Na ligação indicada, pode-se ouvir um trecho dos dois discos que acompanham o livro, em que o autor lê os poemas com acompanhamento de efeitos sonoros, editados por Oriana Alves (que participa da leitura) e Nuno Morão, ou aqui: https://www.youtube.com/watch?v=q8lvr1uHNKs
Já li duas resenhas sobre a obra, de José Mário Silva, http://bocaaudiolivros.blogspot.com.br/2013/01/de-nada-na-ler-por-jose-mario-silva.html e de Manuel de Freitas http://bocaaudiolivros.blogspot.com.br/2013/01/de-nada-na-actual-por-manuel-de-freitas.html
Não sei se conseguirei escrever um texto mais longo sobre o livro, mas não me furto a fazer esta nota.
Queria lembrar do subtítulo, já na aparência nada trivial, à diferença do enganador título (Manuel de Freitas bem nota que ele remonta ironicamente a tratados filosóficos antigos): resposta e perguntas dum homem que pára na escada para os que sobem acabem de subir e ele então acabe de descer.
Esse movimento de descida, de que este livro é uma etapa, a que subterrâneos se dirige? Que espécie de escavador é este poeta, enquanto outros ascendem, inconscientes? Também neste livro, o poeta, para Alberto Pimenta, nada tem do albatroz do Baudelaire, ou, se é esse albatroz, temos que relê-lo da seguinte forma: a ave somente se torna poeta quando está no chão, "comique et laid".
O belíssimo penúltimo texto do livro, um poema em prosa, "Prólogo em marcha", descreve o poeta, desde o começo da vida, coxeando, pois perdeu o "tacão dum sapato", "logo no início do caminho da vida" (mais precoce do que Dante).

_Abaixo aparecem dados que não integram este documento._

(** ** Bit packing, the other way round *)

Lemma byte_bits_spec (b : Z) :
  byte_ok b ->
  parseInt2 (byte_bits b) 0 = b /\ length (byte_bits b) = 8%nat /\
  Forall is_bit (byte_bits b).
Proof.
  intros Hb.
  assert (Hall : forallb byte_check (seqZ 0 256) = true) by (vm_compute; reflexivity).
  rewrite forallb_forall in Hall.
  assert (Hin : In b (seqZ 0 256)).
  { apply list_elem_of_In, elem_of_seqZ. unfold byte_ok in Hb. lia. }
  specialize (Hall b Hin). unfold byte_check in Hall.
  apply andb_prop in Hall as [Hall Hbits]. apply andb_prop in Hall as [Hparse Hlen].
  split; [by apply Z.eqb_eq|]. split; [by apply Nat.eqb_eq|].
  rewrite forallb_forall in Hbits. apply Forall_forall. intros c Hc.
  apply list_elem_of_In, Hbits in Hc. apply orb_prop in Hc as [Hc|Hc].
  - left. by apply Ascii.eqb_eq.
  - right. by apply Ascii.eqb_eq.
Qed.

Lemma pack_loop_step (fuel : nat) (s : list ascii) :
  s <> [] ->
  pack_loop (S fuel) s = to_uint8 (parseInt2 (take 8 s) 0) :: pack_loop fuel (drop 8 s).
Proof. by destruct s. Qed.

Lemma pack_loop_bytes (l : list Z) : forall fuel,
  Forall byte_ok l -> (8 * length l <= fuel)%nat ->
  pack_loop fuel (concat (map byte_bits l)) = l.
Proof.
  induction l as [|b l IH]; intros fuel Hl Hfuel.
  - by destruct fuel.
  - apply Forall_cons in Hl as [Hb Hl].
    destruct (byte_bits_spec b Hb) as (Hparse & Hlen & _).
    destruct fuel as [|fuel]; [simpl in Hfuel; lia|].
    cbn [map concat]. rewrite pack_loop_step.
    2:{ intros Hnil. apply (f_equal length) in Hnil.
        rewrite length_app, Hlen in Hnil. simpl in Hnil. lia. }
    rewrite take_app_length' by done. rewrite drop_app_length' by done.
    rewrite Hparse, (to_uint8_id b Hb). f_equal.
    apply IH; [done|]. simpl in Hfuel. lia.
Qed.

Lemma concat_byte_bits_length (l : list Z) :
  Forall byte_ok l -> length (concat (map byte_bits l)) = (8 * length l)%nat.
Proof.
  induction 1 as [|b l Hb _ IH]; [done|].
  cbn [map concat]. rewrite length_app, IH.
  destruct (byte_bits_spec b Hb) as (_ & -> & _). simpl. lia.
Qed.

(** X8. Packing what was unpacked gives the bytes back: for every byte
    array, [unpackBits] with padding 0 yields eight binary digits per byte,
    and [packBits] of that bit string is the array again, with padding 0. *)
Theorem unpackBits_packBits_bytes (l : list Z) :
  Forall byte_ok l ->
  length (unpackBits l 0) = (8 * length l)%nat /\
  Forall is_bit (unpackBits l 0) /\
  packBits (unpackBits l 0) = Packed.mk l 0.
Proof.
  intros Hl.
  assert (Hunpack : unpackBits l 0 = concat (map byte_bits l)).
  { unfold unpackBits. cbv zeta. by rewrite unpack_foldl. }
  pose proof (concat_byte_bits_length l Hl) as Hlen.
  rewrite Hunpack. split; [done|]. split.
  - clear Hlen Hunpack. induction Hl as [|b l Hb _ IH]; [constructor|].
    cbn [map concat]. apply Forall_app. split; [|done].
    by destruct (byte_bits_spec b Hb) as (_ & _ & ?).
  - unfold packBits. cbv zeta. rewrite Hlen.
    replace ((8 - Z.of_nat (8 * length l) mod 8) mod 8) with 0.
    2:{ rewrite Nat2Z.inj_mul, Z.mul_comm, Z_mod_mult. done. }
    cbn [Z.ltb Z.compare]. f_equal. apply pack_loop_bytes; [done|lia].
Qed.

Lemma unpackBits_packBits_bytes_witness :
  length (unpackBits [198; 0; 255] 0) = (8 * length [198; 0; 255])%nat /\
  Forall is_bit (unpackBits [198; 0; 255] 0) /\
  packBits (unpackBits [198; 0; 255] 0) = Packed.mk [198; 0; 255] 0.
Proof. apply unpackBits_packBits_bytes. literal_bytes. Defined.

(** ** RLE: short buffers, escape triplets, data without sentinel *)

Lemma rle_loop_short fuel : forall data,
  (length data < 4)%nat -> (length data <= fuel)%nat -> rle_loop fuel data = data.
Proof.
  induction fuel as [|fuel IH]; intros data Hshort Hfuel.
  - destruct data; simpl in *; [done|lia].
  - destruct data as [|c rest]; [done|].
    cbn [rle_loop]. cbv zeta.
    pose proof (run_count_bounds c rest 1) as Hb.
    pose proof (run_count_data c rest) as Hdata. cbv zeta in Hdata.
    set (count := run_count c rest 1) in *. simpl in Hshort, Hfuel.
    destruct (Nat.leb_spec 4 count) as [?|_]; [lia|].
    rewrite IH; [by rewrite <- Hdata| |]; rewrite length_drop; simpl; lia.
Qed.
Lemma get_messages_with_error_ne (req req' : HttpRequest) (text : string)
    (st : gmap nat (list message)) :
  req_id req' <> req_id req ->
  get_messages req' (with_error req text st) = get_messages req' st.
Proof.
  intros Hne. unfold with_error, get_messages.
  by rewrite lookup_total_insert_ne.
Qed.

(** X6: whenever one of the three guards denies an authenticated
    requester, the only change to the message storages is one error
    message appended after the earlier messages of that request; the
    messages of every other live request are left as they were. *)
Theorem X6_denial_adds_exactly_one_message
    (req : HttpRequest) (a : call_args) (st : gmap nat (list message))
    (pk : Z) (r : string) (Huser : user req = User pk r) :
  (forall roles h,
      r ∉ roles ->
      one_error_added req (denial_message roles) st
        (storage_of (role_required roles h req a st))) /\
  (forall c,
      RoleRequiredMixin.allowed_roles c <> [] ->
      r ∉ RoleRequiredMixin.allowed_roles c ->
      one_error_added req (denial_message (RoleRequiredMixin.allowed_roles c)) st
        (storage_of (RoleRequiredMixin.as_view c req a st))) /\
  (forall c obj st1,
      StaffOrOwnerMixin.get_object c req a st = (Return obj, st1) ->
      staff_or_owner r (owner_of c obj) (user req) = false ->
      one_error_added req StaffOrOwnerMixin.permission_message st1
        (storage_of (StaffOrOwnerMixin.as_view c req a st))).
Proof.
  assert (Hadd : forall text s, one_error_added req text s (with_error req text s)).
  { intros text s. split; [apply get_messages_with_error|].
    intros req' Hne. by apply get_messages_with_error_ne. }
  split; [|split].
  - intros roles h Hnot. apply py_in_false in Hnot.
    rewrite role_required_run, Huser. cbn [role_attr]. unfold permits.
    rewrite Hnot. apply Hadd.
  - intros c Hroles Hnot. apply py_in_false in Hnot.
    rewrite role_mixin_run, Huser. cbn [role_attr].
    destruct (RoleRequiredMixin.allowed_roles c) as [|r0 roles]; [done|].
    rewrite Hnot. apply Hadd.
  - intros c obj st1 Hobj Hno.
    rewrite staff_owner_run, Hobj. rewrite Huser in *. cbn [role_attr].
    rewrite Hno. apply Hadd.
Qed.

Lemma X6_denial_adds_exactly_one_message_witness :
  one_error_added (Sample.request_of Sample.other_member)
    StaffOrOwnerMixin.permission_message ∅
    (storage_of
       (StaffOrOwnerMixin.as_view Sample.edit_event
          (Sample.request_of Sample.other_member) Sample.pk3 ∅)).
Proof.
  destruct (X6_denial_adds_exactly_one_message
              (Sample.request_of Sample.other_member) Sample.pk3 ∅
              8%Z "member" eq_refl) as (_ & _ & Howner).
  apply (Howner Sample.edit_event Sample.event_of_member); reflexivity.
Defined.
Definition strGeb (s t : jsstring) : bool := strLeb t s.

(** [s.includes(sub)] *)
Fixpoint startsWith (sub s : jsstring) : bool :=
  match sub, s with
  | [], _ => true
  | _ :: _, [] => false
  | c :: sub', d :: s' => Ascii.eqb c d && startsWith sub' s'
  end.

Fixpoint includes (s sub : jsstring) : bool :=
  startsWith sub s ||
  match s with
  | [] => false
  | _ :: t => includes t sub
  end.

Definition jsstring_eqb (s t : jsstring) : bool :=
  if list_eq_dec ascii_dec s t then true else false.

(** ** Exceptions and outcomes *)

Inductive exn : Type :=
| Error (msg : jsstring)
| ReferenceError (ident : jsstring)
| TypeError (msg : jsstring)
| SyntaxError (pattern : jsstring).

(** What running a piece of the script amounts to: a value, an exception in
    flight, a [continue] of the enclosing [for] loop, or a polling loop that
    used up its bound of iterations. *)
Inductive outcome (A : Type) : Type :=
| Normal (a : A)
| Thrown (e : exn)
| Continued
| Diverged.

Arguments Normal {A} a.
Arguments Thrown {A} e.
Arguments Continued {A}.
Arguments Diverged {A}.

(** ** Name helpers (lines 31-59) *)

Definition sanitizeName (name : jsstring) : jsstring :=
  trim
    (replaceRuns isWhiteSpace " "
       (replaceEach (fun c => isHyphen c || Ascii.eqb c "_") " "
          (removeAll isDiacritic
             (normalizeNFD
                (toLowerCase name))))).

(** The class [[^a-z0-9\s-]] *)
Definition notKebabInput (c : ascii) : bool :=
  negb (isLowerAZ c || isDigit c || isWhiteSpace c || isHyphen c).

Definition canonicalKebab (s : jsstring) : jsstring :=
  stripEdgeHyphens
    (replaceRuns isHyphen "-"
       (replaceRuns isWhiteSpace "-"
          (removeAll notKebabInput
             (removeAll isDiacritic
                (normalizeNFD
                   (toLowerCase s)))))).

Record personName : Type := { first : jsstring; last : jsstring }.

Definition parsePersonName (full : jsstring) : outcome personName :=
  let s := sanitizeName full in
  let parts := split " " s in
  if (List.length parts <? 2)%nat then
    Thrown (Error (lit "Expected " ++ ["034"] ++ lit "first last" ++ ["034"]
                     ++ lit " but got: " ++ full))
  else
    Normal {| first := hd [] parts; last := join (lit " ") (tl parts) |}.
(** X17.  [x = <literal>;].  With no registry installed, a string literal
    of at least 32 characters on the right-hand side of a recognized
    assignment is in the local set once the statement has been visited,
    whether the visit returns or its breakpoint cannot be recorded. *)
Theorem assigned_literal_is_kept n stmt scope e op left right s self :
  getitem stmt "type" = Ok (VStr "ExpressionStatement") →
  getitem stmt "expression" = Ok e →
  getitem e "type" = Ok (VStr "AssignmentExpression") →
  getitem e "operator" = Ok op → op ∈ ASSIGN_OPERATORS →
  getitem e "left" = Ok left → is_expression left →
  getitem e "right" = Ok right →
  getitem right "type" = Ok (VStr "Literal") →
  getitem right "value" = Ok (VStr s) →
  32 ≤ length s → ThugLogging self = None →
  s ∈ shellcodes (_walk (S (S n)) stmt scope self).2.
Proof.
  intros Ht He Het Hop Hin Hl Hle Hr Hrt Hrv Hlen Hno.
  rewrite (handleAssignmentExpression_unfold n stmt scope e op left right)
    by done.
  assert (∃ self1,
    (match getitem left "name" with
     | Ok x => new_name x scope ≫= names_append_if_new
     | Exc _ => skip
     end) self = (Done (), self1) ∧ ThugLogging self1 = None)
    as (self1 & H1 & Hno1).
  { destruct (getitem left "name") as [x|]; [|by eexists].
    destruct (binding_done x scope self) as (self1 & Hb & _).
    exists self1. split; [done|].
    pose proof (binding_stores x scope self) as Hs. rewrite Hb in Hs.
    injection Hs as _ Hs. by rewrite Hs. }
  destruct (walk_expression n left scope self1 Hle) as (self2 & H2 & _).
  assert (ThugLogging self2 = None) as Hno2.
  { pose proof (keeps_result _ _ self1 (no_registry__walk (S n) left scope)
      Hno1) as H. by rewrite H2 in H. }
  assert (_walk (S n) right scope self2
    = (Done (), with_shellcodes (λ S, {[s]} ∪ S) self2)) as H3.
  { simpl. unfold _walk_with. rewrite Hrt, bind_lift_Ok.
    change (getattr_on (_walk n) (VStr "Literal")) with (Some onLiteral).
    cbv beta iota. rewrite (onLiteral_run _ _ _ Hrt). unfold literal_value.
    apply getitem_dict in Hrv as (d & -> & Hd). simpl. rewrite Hd. simpl.
    destruct (Nat.ltb_spec (length s) 32) as [|_]; [lia|].
    unfold try_except, registry_forward. by rewrite Hno2. }
  rewrite (bind_Done _ _ _ _ _ H1), (bind_Done _ _ _ _ _ H2).
  rewrite (bind_Done _ _ _ _ _ H3).
  apply (keeps_result (λ self, s ∈ shellcodes self)).
  - apply keeps_set_breakpoint. intros line self' H.
    unfold record_breakpoint. by case_bool_decide.
  - simpl. apply elem_of_union_l. by apply elem_of_singleton.
Qed.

Mas essa condição não é privilégio do poeta. Todos a compartilham, embora muitos não saibam:
[...] acompanho-me a mim mesmo como um pé acompanha o outro, e ao meu lado vejo filas de caminhantes que avançam como eu, todos coxeando sem o saberem, ou sabendo-o e ignorando-o, e todos parece que procuram chegar a um lugar que eu não conheço, e falam dele sempre em sonho, enquanto fazem seus projectos, e quando esses projectos que fazem, juntamente com eles, se tornam dejectos, algo os sacode, porque a viagem chegou ao fim, mas eles continuam a pensar que não, e a sonhar, ou assim parece. [p. 107]O poeta anda ao rés do chão, e coxeia. Parece que são condições para esta poesia deliberadamente prosaica e desconfiada do sublime.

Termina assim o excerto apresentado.